What to produce: The expected answer is the set of lines in the data below between the line holding "and the workers" and the line holding "- apply inevitably_later;", inclusive, written out exactly.

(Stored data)
(* ===== verification/WakeupSpec.v ===== *)
(** As long as no signal of a timer is lost no pending item is forgotten, and once the
    reconcilers are quiet the pool comes to rest.  The loss is real: after it, a due item
    can be left in the queue with all workers asleep. *)
From S2P Require Import Prelude ApiTypes Cluster MemCluster PolicyCache GoHeap WorkQueue.
From S2P Require Import WorkQueueFacts WorkQueueSpec Webhook Worker WorkerPool PoolSpec.
From S2P Require Import Wakeup WakeupFacts WakeupProgress.
From stdpp Require Import base option list gmap strings relations.
From Stdlib Require Import ZArith Lia.

Local Open Scope Z_scope.

(** [P] holds on every run, after finitely many steps and without getting stuck before. *)
Inductive inevitably {S : Type} (step : S → S → Prop) (P : S → Prop) (s : S) : Prop :=
  | inevitably_now : P s → inevitably step P s
  | inevitably_later : (∃ s', step s s') → (∀ s', step s s' → inevitably step P s') →
      inevitably step P s.

(** Every worker waits, without a timer, for the next item. *)
Definition asleep (cp : CPool) : Prop :=
  Forall (λ w, w = Waiting None) (cp_workers cp) ∧ cp_fired cp = 0%nat.

Section wakeup.
Context {W : Type} `{Client W} `{UnstructuredOps} `{CelOps} `{DigestOps}.

(** C10.  In every run of the pool in which no signal of a timer is lost, for each
    pending item of the open queue a worker is awake (it runs, or is busy and comes
    back), or a timer goroutine is about to signal, or a timer is armed that fires no
    later than the item is due.  A signal is lost when it is sent while a worker is
    between arming its timer and waiting, and nobody waits.  The workers have the context
    [context.Background()]. *)
Theorem sleepers_covered (n : nat) (maxRetries initialDelay maxDelay maxCycles : Z) (cp cp' : CPool)
    (p : ptr) (w : WorkItem) :
  (0 < n)%nat → maxDelay ≤ int64_max →
  cp_init n maxRetries initialDelay maxDelay maxCycles cp → config_ok (cp_wq cp) →
  rtc (heard_step (W := W) None) cp cp' → wq_shutdown (cp_wq cp') = false →
  aq_pending (abs (cp_wq cp')) !! p = Some w → covers cp' (wi_ScheduledAt w).
Proof.
  intros Hn Hmax Hi Hc Hr. destruct (cp_init_cinv _ _ _ _ _ _ Hn Hmax Hi Hc) as [Hinv Hcov].
  destruct (heard_reachable _ _ Hinv Hcov Hr) as [_ Hcov']. apply Hcov'.
Qed.

(** A busy worker can finish. *)
Lemma busy_enabled (w0 : W) cp i p :
  cp_inv cp → unlocked cp → cp_workers cp !! i = Some (Busy p) →
  ∃ cp', quiet_step (W := W) None cp cp'.
Proof.
  intros Hinv Hun Hi. pose proof (busy_worker _ _ _ Hi) as Hb.
  destruct (pi_busy _ (ci_pool _ Hinv) p Hb) as (v & [_ (item & Hitem & _)%fmap_Some] & _).
  set (tp := {| tp_OperatorNamespace := ""; tp_WorkerID := 0 |}).
  destruct (handle_item tp (wq_MaxRetryCycles (cp_wq cp)) (NewPolicyCache 0) item (mkSt w0 []))
    as [[d cache'] s'] eqn:Hh.
  destruct (pool_inv_total _ (ci_pool _ Hinv)) as (_ & _ & Hfin).
  destruct (Hfin p d (cp_clock cp) Hb) as [[wq' wake] Hf].
  destruct (woken_exists wake (cp_workers cp)) as [ws Hw].
  eexists. by eapply q_finish.
Qed.

(** Whoever is not asleep without a timer can take a step. *)
Lemma quiet_step_enabled (w0 : W) cp :
  cp_inv cp → wq_shutdown (cp_wq cp) = false →
  (∃ cp', quiet_step (W := W) None cp cp') ∨
  asleep cp.
Proof.
  intros Hinv Hopen. pose proof (pi_wf _ (ci_pool _ Hinv)) as Hwf. simpl in Hwf.
  destruct (decide (Exists is_parking (cp_workers cp))) as [Hp|Hun].
  { apply Exists_exists in Hp as (w & (i & Hi)%list_elem_of_lookup & t & ->). left. eexists.
    by eapply q_park. }
  apply not_Exists_Forall in Hun; [|apply _]. change (unlocked cp) in Hun.
  destruct (decide (Forall (λ w, w = Waiting None) (cp_workers cp))) as [Hall|Hnot].
  { destruct (cp_fired cp) as [|k] eqn:Hk; [by right|]. left.
    destruct (cp_workers cp) as [|w ws] eqn:Hws; [by destruct (ci_some _ Hinv)|].
    apply Forall_cons in Hall as [-> _]. eexists. eapply q_signal; [done|].
    apply (woken_one _ 0). by rewrite Hws. }
  apply not_Forall_Exists in Hnot; [|apply _].
  apply Exists_exists in Hnot as (w & Hin & Hne). left.
  pose proof Hin as (i & Hi)%list_elem_of_lookup. destruct w as [t|p|t|[d|]|].
  - destruct (Dequeue_refines_spec _ (cp_clock cp) Hwf) as (wq' & o & Hd & _).
    eexists. by eapply q_pass.
  - by eapply busy_enabled.
  - unfold unlocked in Hun. rewrite Forall_forall in Hun. destruct (Hun _ Hin). by eexists.
  - eexists. eapply (q_expire _ _ i _ d (Z.max d (cp_clock cp))); [done|done|lia..].
  - by destruct Hne.
  - by destruct (ci_exited _ Hinv Hopen).
Qed.

Lemma quiet_step_open cp cp' :
  cp_inv cp → quiet_step (W := W) None cp cp' → wq_shutdown (cp_wq cp') = wq_shutdown (cp_wq cp).
Proof.
  intros Hinv Hs. pose proof (pi_wf _ (ci_pool _ Hinv)) as Hwf. simpl in Hwf.
  destruct Hs as [cp i t now wq' o Hi _ _ Hd| | | | |cp i p item tp cache s d c s' now wq' wake ws Hi _ Hnow _ _ Hf _];
    try done; simpl.
  - by destruct (Dequeue_ok _ _ _ _ _ Hwf (ci_store _ Hinv) Hd).
  - by destruct (finish_ok _ _ _ _ _ _ _ Hwf (busy_not_pending _ _ _ Hinv Hi) (ci_store _ Hinv) Hnow
      (ci_delay _ Hinv) Hf).
Qed.

(** A pool that is asleep, and in which nobody sleeps through a pending item, has none. *)
Lemma asleep_empty cp :
  cp_inv cp → covered cp → wq_shutdown (cp_wq cp) = false → asleep cp → wq_slice (cp_wq cp) = [].
Proof.
  intros Hinv Hcov Hopen [Hall Hk].
  destruct (wq_slice (cp_wq cp)) as [|p rest] eqn:Hs; [done|exfalso].
  destruct (wf_pending _ p (pi_wf _ (ci_pool _ Hinv))) as (w & _ & Hp); [simpl; rewrite Hs; set_solver|].
  destruct (Hcov _ _ Hopen Hp) as [?|(i & v & Hi & Hv)]; [lia|].
  rewrite Forall_lookup in Hall. rewrite (Hall i v Hi) in Hv. by destruct Hv as [|(? & ? & _)].
Qed.

(** C9.  Once the reconcilers are quiet, the pool inevitably comes to rest: on every run
    of the workers, timers and signals, whatever the outcome of the processing and
    whether or not a signal is lost, after finitely many steps and without getting stuck
    before, all workers wait for a new item and no timer is armed or about to signal; and
    if no signal of a timer was lost on the way there since [main] made the pool, the
    queue is then empty.  Retries are bounded ([0 < MaxRetryCycles]), the queue is open,
    and the workers have the context [context.Background()]. *)
Theorem pool_settles (w0 : W) (n : nat) (maxRetries initialDelay maxDelay maxCycles : Z)
    (cp cp' : CPool) :
  (0 < n)%nat → maxDelay ≤ int64_max →
  cp_init n maxRetries initialDelay maxDelay maxCycles cp → config_ok (cp_wq cp) →
  rtc (cp_step (W := W) None) cp cp' →
  0 < wq_MaxRetryCycles (cp_wq cp') → wq_shutdown (cp_wq cp') = false →
  inevitably (quiet_step (W := W) None)
    (λ cp'', asleep cp'' ∧ (rtc (heard_step (W := W) None) cp cp'' → wq_slice (cp_wq cp'') = []))
    cp'.
Proof.
  intros Hn Hmax Hi Hc Hr HC Hopen. destruct (cp_init_cinv _ _ _ _ _ _ Hn Hmax Hi Hc) as [Hinv0 Hcov].
  pose proof (cp_reachable_cinv _ _ Hinv0 Hr) as Hinv. clear Hr Hi Hc.
  pose proof (quiet_acc cp' Hinv HC) as Hacc. clear HC. induction Hacc as [cp1 _ IH].
  destruct (quiet_step_enabled w0 cp1 Hinv Hopen) as [Hstep|Hsleep].
  - apply inevitably_later; [done|]. intros cp2 Hs. apply IH; [done| |by eapply quiet_step_inv].
    by rewrite (quiet_step_open _ _ Hinv Hs).
  - apply inevitably_now. split; [done|]. intros Hheard.
    destruct (heard_reachable _ _ Hinv0 Hcov Hheard). by apply asleep_empty.
Qed.
End wakeup.

(** ** A concrete run: one worker, one template without a policy *)
#[local] Existing Instance mem_client.
#[local] Existing Instance mem_cel.
#[local] Existing Instance mem_digest.
#[local] Existing Instance no_objects.

Definition ex_world : St mem :=
  mkSt (clusterOf 0 {[nnA := kubeTemplateOf "team" "a" []]} []) [].
Definition ex_processor : TemplateProcessor := {| tp_OperatorNamespace := "operator"; tp_WorkerID := 0 |}.
Definition retried_wq : WorkQueue := or_empty (Requeue held_wq 1%positive 40).

(** The item is due again at [40 + time_Second]; the worker looks one nanosecond before. *)
Definition due : Z := 40 + time_Second.

Definition lone_worker (wq : WorkQueue) (w : Worker) (fired : nat) (clock : Z) : CPool :=
  {| cp_wq := wq; cp_workers := [w]; cp_fired := fired; cp_clock := clock |}.

Definition ex_start : CPool := lone_worker empty_wq (Running None) 0 0.
Definition ex_parking : CPool := lone_worker retried_wq (Parking (Some due)) 0 (due - 1).

Lemma ex_start_init : cp_init 1 DefaultMaxRetries DefaultInitialRetryDelay
  DefaultMaxRetryDelay DefaultMaxRetryCycles ex_start.
Proof. by vm_compute. Qed.

Lemma lone_unlocked wq w fired clock : ¬ is_parking w → unlocked (lone_worker wq w fired clock).
Proof. intros Hw. by apply Forall_singleton. Qed.

Lemma lone_woken w : ¬ is_waiting w → woken Signal [w] [w].
Proof. intros Hw. by apply woken_nobody, Forall_singleton. Qed.

Lemma ex_requeued :
  quiet_step (W := mem) None (lone_worker held_wq (Busy 1%positive) 0 30)
    (lone_worker retried_wq (Running None) 0 40).
Proof.
  eapply (q_finish None (lone_worker held_wq (Busy 1%positive) 0 30) 0%nat 1%positive held_item ex_processor (NewPolicyCache 60) ex_world
    (DecideRequeue _) _ _ 40 retried_wq Signal [Busy 1%positive]).
  1: reflexivity.
  1: apply lone_unlocked; by intros [? ?].
  1: vm_compute; discriminate.
  1: vm_compute; reflexivity.
  1: vm_compute; reflexivity.
  1: vm_compute; reflexivity.
  apply lone_woken. by intros [? ?].
Qed.

Lemma no_signal_heard cp cp' :
  cp_fired cp = 0%nat → cp_step (W := mem) None cp cp' → heard_step (W := mem) None cp cp'.
Proof. intros Hk Hs. split; [done|]. intros (Hk' & _). congruence. Qed.

(** The template is enqueued, fails, and the worker arms its timer. *)
Lemma ex_parking_heard : rtc (heard_step (W := mem) None) ex_start ex_parking.
Proof.
  eapply rtc_l; [|eapply rtc_l; [|eapply rtc_l; [|eapply rtc_l; [|apply rtc_refl]]]].
  - apply no_signal_heard; [done|].
    apply (c_enqueue None ex_start nnA 20 20 (or_empty (Enqueue empty_wq nnA 0 20 20)) Signal [Running None]).
    + apply lone_unlocked. by intros [? ?].
    + by vm_compute.
    + done.
    + by vm_compute.
    + apply lone_woken. by intros [? ?].
  - apply no_signal_heard; [done|].
    apply c_quiet, (q_pass None _ 0%nat None 30 held_wq (Dequeued 1%positive)).
    + reflexivity.
    + apply lone_unlocked. by intros [? ?].
    + by vm_compute.
    + by vm_compute.
  - apply no_signal_heard; [done|].
    apply c_quiet, ex_requeued.
  - apply no_signal_heard; [done|].
    apply c_quiet, (q_pass None (lone_worker retried_wq (Running None) 0 40) 0%nat None (due - 1) retried_wq (WaitTimer 1)).
    + reflexivity.
    + apply lone_unlocked. by intros [? ?].
    + by vm_compute.
    + by vm_compute.
Qed.

Lemma ex_parking_reachable : rtc (cp_step (W := mem) None) ex_start ex_parking.
Proof. eapply rtc_subrel; [|apply ex_parking_heard]. by intros ? ? []. Qed.

Lemma sleepers_covered_witness : covers ex_parking due.
Proof.
  refine (sleepers_covered (W := mem) 1 DefaultMaxRetries DefaultInitialRetryDelay DefaultMaxRetryDelay
    DefaultMaxRetryCycles ex_start ex_parking 1%positive
    (set_index 0 (set_retry 1 0 due held_item)) _ _ ex_start_init pool0_config
    ex_parking_heard _ _).
  - lia.
  - vm_compute. discriminate.
  - vm_compute. reflexivity.
  - vm_compute. reflexivity.
Defined.

Lemma pool_settles_witness :
  inevitably (quiet_step (W := mem) None)
    (λ cp, asleep cp ∧ (rtc (heard_step (W := mem) None) ex_start cp → wq_slice (cp_wq cp) = []))
    ex_parking.
Proof.
  refine (pool_settles (W := mem) (st_world ex_world) 1 DefaultMaxRetries DefaultInitialRetryDelay
    DefaultMaxRetryDelay DefaultMaxRetryCycles ex_start ex_parking _ _ ex_start_init pool0_config
    ex_parking_reachable _ _).
  - lia.
  - vm_compute. discriminate.
  - vm_compute. reflexivity.
  - vm_compute. reflexivity.
Defined.

(** C39.  The timer of [Dequeue] can signal before its worker waits, and the wake-up is
    then lost: there is a reachable state of a pool of one worker in which an item is
    due, the worker sleeps without a timer, and nothing but a new enqueue or the shutdown
    will ever wake it. *)
Theorem wakeup_can_be_lost :
  ∃ cp p w, rtc (cp_step (W := mem) None) ex_start cp ∧ wq_shutdown (cp_wq cp) = false ∧
    aq_pending (abs (cp_wq cp)) !! p = Some w ∧ wi_ScheduledAt w ≤ cp_clock cp ∧
    cp_workers cp = [Waiting None] ∧ ¬ ∃ cp', quiet_step (W := mem) None cp cp'.
Proof.
  exists (lone_worker retried_wq (Waiting None) 0 due), 1%positive,
    (set_index 0 (set_retry 1 0 due held_item)).
  split_and!; [|by vm_compute..|].
  - etrans; [apply ex_parking_reachable|].
    eapply rtc_l; [|eapply rtc_l; [|eapply rtc_l; [|apply rtc_refl]]]; apply c_quiet.
    + apply (q_expire None ex_parking 0%nat (Parking (Some due)) due due); by vm_compute.
    + apply (q_signal None (lone_worker retried_wq (Parking None) 1 due) 0%nat [Parking None]); [done|].
      apply lone_woken. by intros [? ?].
    + by apply (q_park None (lone_worker retried_wq (Parking None) 0 due) 0%nat None).
  - intros [cp' Hs]. inversion Hs as [? i ? ? ? ? Hi|? i ? Hi|? i ? ? ? Hi Ht|? ? ? Hk|? i ? ? Hi ?|? i ? ? ? ? ? ? ? ? ? ? ? ? Hi];
      subst; try discriminate; destruct i; simplify_eq/=.
Qed.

Solution to the exercise:
    and the workers have the context [context.Background()]. *)
Theorem pool_settles (w0 : W) (n : nat) (maxRetries initialDelay maxDelay maxCycles : Z)
    (cp cp' : CPool) :
  (0 < n)%nat → maxDelay ≤ int64_max →
  cp_init n maxRetries initialDelay maxDelay maxCycles cp → config_ok (cp_wq cp) →
  rtc (cp_step (W := W) None) cp cp' →
  0 < wq_MaxRetryCycles (cp_wq cp') → wq_shutdown (cp_wq cp') = false →
  inevitably (quiet_step (W := W) None)
    (λ cp'', asleep cp'' ∧ (rtc (heard_step (W := W) None) cp cp'' → wq_slice (cp_wq cp'') = []))
    cp'.
Proof.
  intros Hn Hmax Hi Hc Hr HC Hopen. destruct (cp_init_cinv _ _ _ _ _ _ Hn Hmax Hi Hc) as [Hinv0 Hcov].
  pose proof (cp_reachable_cinv _ _ Hinv0 Hr) as Hinv. clear Hr Hi Hc.
  pose proof (quiet_acc cp' Hinv HC) as Hacc. clear HC. induction Hacc as [cp1 _ IH].
  destruct (quiet_step_enabled w0 cp1 Hinv Hopen) as [Hstep|Hsleep].
  - apply inevitably_later; [done|]. intros cp2 Hs. apply IH; [done| |by eapply quiet_step_inv].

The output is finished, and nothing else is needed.